■ **Assignment**:
Return, from the lines below, each one that includes the word "DRAFT".

■ **Material for this exercise**:

(** [_fail_missions_of_deleted_robot] and [_delete_robot_object] *)
Definition delete_robot (s : Ctl) : Ctl :=
  let fail (x : string * Mission) := (x.1, if done_state (st_state (m_status x.2)) then x.2 else with_state x.2 FAILED) in
  let s' := set_missions (fail <$> missions s) s in
  set_orders (waiting s) (outstanding s) (deferred s) true
    (set_robot (match robot s with Some r => Some {| r_life := DELETED; r_online := r_online r; r_errors := r_errors r |} | None => None end) (reported s) s').

(** [_remember_finished] *)
Definition remember_finished (f : list (string * unit)) (n : string) : list (string * unit) := evict MAX_FINISHED (dmove_to_end (dset f n ()) n).

(** [get_next_mission], given what starts the next one; the second component says that an exception escaped *)
Definition get_next_mission (try_start : Ctl -> Ctl * bool) (env : string -> Env) (s : Ctl) : Ctl * bool :=
  match current s with
  | None => (s, false)
  | Some n =>
      match dget (missions s) n with
      | None => (s, true)
      | Some m =>
          if bool_decide (st_state (m_status m) = COMPLETED) && negb (m_needs_canceled m) && bool_decide (m_life m = ALIVE) && next_pass (env n)
          then                                                                               (* another run id *)
            let s := set_orders false false false (stopped s) (set_current (Some n) true (set_missions (dset (missions s) n (with_start m RUNNING)) s)) in
            if send_raises (env n) then (s, true) else (act (PassSent n) s, false)
          else
            let s' := set_finished (remember_finished (finished s) n) (set_orders false (outstanding s) (deferred s) (stopped s)
                        (set_current None (tree s) (set_missions (ddel (missions s) n) s))) in
            match robot s' with
            | Some r => if bool_decide (r_life r = PENDING_DELETE) then (delete_robot s', false) else try_start s'
            | None => try_start s'
            end
      end
  end.

(** [post_mission_completion] of the mission [m], called [n] *)
Definition post_mission_completion (next : Ctl -> Ctl * bool) (env : string -> Env) (n : string) (m : Mission) (s : Ctl) : Ctl * bool :=
  if bool_decide (m_life m = PENDING_DELETE) && delete_raises (env n) then (s, true) else next s.
(** A map without a mapping session changes its state. *)
Lemma restate_wf db n row st f : Wf db -> maps db !! n = Some row -> m_state row <> MAPPING -> m_state row <> PAUSED -> st <> MAPPING -> st <> PAUSED ->
  (st = ARCHIVED -> forall s, s ∈ sessions db -> open_on n s = false) -> (forall m, row_key (f m) = (m_deleting m, st, m_open m)) -> Wf (update_map n f db).
Proof.
  intros W Hrow H1 H2 H3 H4 H5 Hf.
  split; [apply W|apply W|apply W| |].
  - intros s Hs Ho. destruct (wf_open _ W s Hs Ho) as (r & Hr & D & A & P). cbn. destruct (decide (s_map s = n)) as [E|E]; [|exists r; rewrite lookup_alter_ne by done; done].
    rewrite E in *. rewrite lookup_alter_eq, Hr. exists (f r). split; [done|]. specialize (Hf r). injection Hf as K1 K2 K3. unfold serves. rewrite K1, K2, K3. split; [done|]. split.
    + intros ->. specialize (H5 eq_refl s Hs). unfold open_on in H5. rewrite Ho, bool_decide_true in H5 by done. done.
    + replace r with row in * by congruence. destruct (s_purpose s); [|done]. exfalso. destruct P as [_ P]. unfold paused_state in P. destruct (s_paused s); congruence.
  - intros k r. cbn. intros Hk Hx. destruct (decide (k = n)) as [->|E]; [|rewrite lookup_alter_ne in Hk by done; by apply (wf_map _ W k r)].
    rewrite lookup_alter_eq, Hrow in Hk. injection Hk as <-. specialize (Hf row). injection Hf as K1 K2 K3. rewrite K2, K3 in Hx. apply (wf_map _ W n row Hrow). destruct Hx as [|[|Hx]]; [done|done|tauto].
Qed.
Lemma archive_wf n db db' : Wf db -> archive_map n db = Ok db' -> Wf db'.
Proof.
  intros W. unfold archive_map. destruct (alive_map n db) as [row|] eqn:Ea; [|done]. apply alive_ok in Ea as [Hrow _]. cbn [rbind]. case_bool_decide; [by intros [= <-]|].
  destruct (existsb _ _) eqn:Ho; [done|]. do 2 case_bool_decide; try done. intros [= <-]. apply (restate_wf db n row ARCHIVED); try done. intros _. by apply existsb_false.
Qed.
Lemma restore_wf n count db db' : Wf db -> restore_map n count db = Ok db' -> Wf db'.
Proof.
  intros W. unfold restore_map. destruct (alive_map n db) as [row|] eqn:Ea; [|done]. apply alive_ok in Ea as [Hrow _]. cbn [rbind]. case_bool_decide as E; [|by intros [= <-]].
  intros [= <-]. eapply (restate_wf db n row (if has_data row (sessions_on db n) count then READY else DRAFT)); try done; try (rewrite E; done); by destruct (has_data _ _ _).
Qed.
Lemma slam_saved_wf n db : Wf db -> Wf (mark_slam_saved n db).
Proof.
  intros W. unfold mark_slam_saved. destruct (maps db !! n) as [row|] eqn:Hrow; [|done]. destruct (m_deleting row) eqn:Hd; [done|]. set (f := fun m => _).
  destruct (decide (m_state row = DRAFT)) as [E|E].
  - assert (Eq : update_map n f db = update_map n (fun m => row_flags (m_deleting m) true (row_state READY (m_open m) m)) db).
    { unfold update_map, with_maps. f_equal. apply map_eq. intros k. destruct (decide (k = n)) as [->|Ek]; [|by rewrite !lookup_alter_ne]. rewrite !lookup_alter_eq, Hrow. unfold f. cbn. by rewrite bool_decide_true. }
    rewrite Eq. eapply (restate_wf db n row READY); try done; rewrite E; done.
  - apply (wf_ext db); [done|done| |done]. intros k. cbn. destruct (decide (k = n)) as [->|Ek]; [|by rewrite lookup_alter_ne]. rewrite lookup_alter_eq, Hrow. unfold f, row_key. cbn. by rewrite bool_decide_false.
Qed.
Lemma nodes_deleted_wf n count db : Wf db -> Wf (nodes_deleted n count db).
Proof.
  intros W. unfold nodes_deleted. destruct (maps db !! n) as [row|] eqn:Hrow; [|done]. destruct (m_deleting row); [done|]. destruct (_ && _ && _) eqn:E; [|done].
  apply andb_true_iff in E as [[E _]%andb_true_iff _]. apply bool_decide_eq_true in E. eapply (restate_wf db n row DRAFT); try done; rewrite E; done.
Qed.
Lemma delete_map_wf n db db' : Wf db -> delete_map n db = Ok db' -> Wf db'.
Proof.
  intros W. unfold delete_map. destruct (existsb _ _) eqn:Ho; [done|]. intros [= <-]. pose proof (existsb_false _ _ Ho) as Hno.
  assert (Hne : forall s, s ∈ sessions db -> is_open s = true -> s_map s <> n) by (intros s Hs Os <-; specialize (Hno s Hs); unfold open_on in Hno; rewrite Os, bool_decide_true in Hno by done; done).
  split; [apply W|apply W|apply W| |]; cbn.
  - intros s Hs Os. rewrite lookup_partial_alter_ne by (apply not_eq_sym; by apply Hne). by apply (wf_open _ W).
  - intros k r Hk Hx. destruct (decide (k = n)) as [->|E]; [|rewrite lookup_partial_alter_ne in Hk by done; by apply (wf_map _ W k r)].
    rewrite lookup_partial_alter_eq in Hk. injection Hk as <-. destruct (maps db !! n) as [row|] eqn:Hrow; cbn in Hx.
    + destruct (wf_map _ W n row Hrow Hx) as (s & Hs & (O & M & _)%maps_on_spec). by destruct (Hne s Hs O).
    + destruct Hx as [|[|[? ?]]]; done.
Qed.
Lemma nodup_filter (p : Session -> bool) (l : list Session) : NoDup (s_id <$> l) -> NoDup (s_id <$> List.filter p l).
Proof.
  induction l as [|x l IH]; [done|]. cbn. intros [Hx Hn]%NoDup_cons. destruct (p x); [|by apply IH]. cbn. apply NoDup_cons. split; [|by apply IH].
  intros (s & E & [Hs _]%elem_filter_bool)%list_elem_of_fmap. apply Hx. rewrite E. by apply list_elem_of_fmap_2.
Qed.
Lemma remove_map_wf n db : Wf db -> Wf (remove_map n db).
Proof.
  intros W. unfold remove_map. destruct (maps db !! n) as [row|] eqn:Hrow; [|done]. destruct (m_deleting row) eqn:Hd; [|done].
  assert (Hin : forall s, s ∈ List.filter (fun s => negb (bool_decide (s_map s = n))) (sessions db) <-> s ∈ sessions db /\ s_map s <> n).
  { intros s. rewrite elem_filter_bool, negb_true_iff, bool_decide_eq_false. done. }
  split; cbn.
  - by apply nodup_filter, W.
  - apply Forall_forall. intros s [Hs _]%Hin. by apply (proj1 (Forall_forall _ _) (wf_next _ W)).
  - intros s t [Hs _]%Hin [Ht _]%Hin. by apply (wf_robot _ W).
  - intros s [Hs Hm]%Hin Ho. rewrite lookup_delete_ne by done. by apply (wf_open _ W).
  - intros k r Hk Hx. destruct (decide (k = n)) as [->|E]; [by rewrite lookup_delete_eq in Hk|]. rewrite lookup_delete_ne in Hk by done. destruct (wf_map _ W k r Hk Hx) as (s & Hs & Hm). exists s. split; [|done].
    apply Hin. split; [done|]. apply maps_on_spec in Hm as (_ & -> & _). done.
Qed.
Lemma create_wf n t slam nodes db db' : Wf db -> create_map n t slam nodes db = Ok db' -> Wf db'.
Proof.
  intros W. unfold create_map. destruct nodes; [done|]. destruct (existsb _ _); [done|]. destruct (maps db !! n) eqn:Hn; [done|]. intros [= <-].
  split; [apply W|apply W|apply W| |]; cbn.
  - intros s Hs Ho. destruct (wf_open _ W s Hs Ho) as (r & Hr & S). exists r. split; [|done]. rewrite lookup_insert_ne by (intros ->; congruence). done.
  - intros k r Hk Hx. destruct (decide (k = n)) as [->|E]; [|rewrite lookup_insert_ne in Hk by done; by apply (wf_map _ W k r)].
    rewrite lookup_insert_eq in Hk. injection Hk as <-. destruct Hx as [|[|[? ?]]]; done.
Qed.
(** Writes that only place, count or name *)
Lemma sessions_only db f : (forall s, key (f s) = key s) -> Wf db -> Wf (with_sessions (f <$> sessions db) db).
Proof. intros Hf. apply wf_ext; cbn; [by apply keys_kept|done|done]. Qed.
Lemma update_session_only db id f : (forall s, key (f s) = key s) -> Wf db -> Wf (update_session id f db).
Proof. intros Hf. apply sessions_only. intros s. by case_bool_decide. Qed.
Lemma update_map_only db n f : (forall m, row_key (f m) = row_key m) -> Wf db -> Wf (update_map n f db).
Proof. intros Hf. apply wf_ext; cbn; [done|done|by apply rows_kept]. Qed.
Lemma convert_wf n t geo reloc db db' : Wf db -> convert_map_type n t geo reloc db = Ok db' -> Wf db'.
Proof.
  intros W. unfold convert_map_type. destruct (alive_map n db) as [row|]; [|done]. cbn [rbind]. case_bool_decide; [done|]. destruct (_ || _); [done|]. destruct reloc; [done|].
  destruct t; intros [= <-]; (apply update_map_only; [done|]); [done|]. apply sessions_only; [|done]. intros s. destruct (_ && _); [|done]. destruct (_ ≫= _); [|done]. by case_bool_decide.
Qed.
Lemma place_wf n id q db db' : Wf db -> place_session n id q db = Ok db' -> Wf db'.
Proof.
  intros W. unfold place_session. destruct (alive_map n db) as [row|]; [|done]. cbn [rbind]. destruct (session_of db id) as [s|]; [|done].
  repeat (match goal with |- context [if ?b then Raise _ else _] => destruct b; [done|] end). destruct (robots db !! s_robot s) as [r|]; [|done].
  destruct (negb (r_online r)); [done|]. cbv zeta. destruct q as [src pose rp| |held].
  - intros [= <-]. by apply update_session_only.
  - destruct (r_datum r); [|done]. destruct (m_geo row); [|done]. destruct (geo_transform_for _ _); [|done]. intros [= <-]. by apply update_session_only.
  - case_bool_decide; [done|]. destruct (negb held); [done|]. intros [= <-]. by apply update_session_only.
Qed.
Lemma unplace_wf n id reloc db db' : Wf db -> unplace_session n id reloc db = Ok db' -> Wf db'.
Proof.
  intros W. unfold unplace_session. destruct (alive_map n db) as [row|]; [|done]. cbn [rbind]. destruct (session_of db id) as [s|]; [|done].
  repeat (match goal with |- context [if ?b then Raise _ else _] => destruct b; [done|] end). destruct (negb _); intros [= <-]; [done|]. by apply update_session_only.
Qed.
Lemma close_and_clear_wf r busy now count db db' : Wf db -> close_and_clear r busy now count db = Ok db' -> Wf db'.
Proof.
  intros W. unfold close_and_clear. destruct (robots db !! r); [|done]. destruct busy; [done|]. intros [= <-]. set (db1 := foldl _ _ _).
  assert (W1 : Wf db1); [|by apply (wf_ext db1)]. unfold db1. clear db1. pose proof (open_of_robot db r) as Ho.
  assert (Hnd : NoDup (s_id <$> open_sessions_of_robot db r)) by apply nodup_filter, W.
  destruct (open_sessions_of_robot db r) as [|s l]; [done|]. destruct (proj1 (Ho s) ltac:(set_solver)) as (Hs & Os & Rs). destruct l as [|t l]; [by apply finish_wf|].
  exfalso. destruct (proj1 (Ho t) ltac:(set_solver)) as (Ht & Ot & Rt). cbn in Hnd. apply NoDup_cons in Hnd as [Hnd _]. apply Hnd. rewrite (wf_robot _ W s t) by congruence. set_solver.
Qed.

■ **Task answer**:
  intros [= <-]. eapply (restate_wf db n row (if has_data row (sessions_on db n) count then READY else DRAFT)); try done; try (rewrite E; done); by destruct (has_data _ _ _).
  destruct (decide (m_state row = DRAFT)) as [E|E].
  apply andb_true_iff in E as [[E _]%andb_true_iff _]. apply bool_decide_eq_true in E. eapply (restate_wf db n row DRAFT); try done; rewrite E; done.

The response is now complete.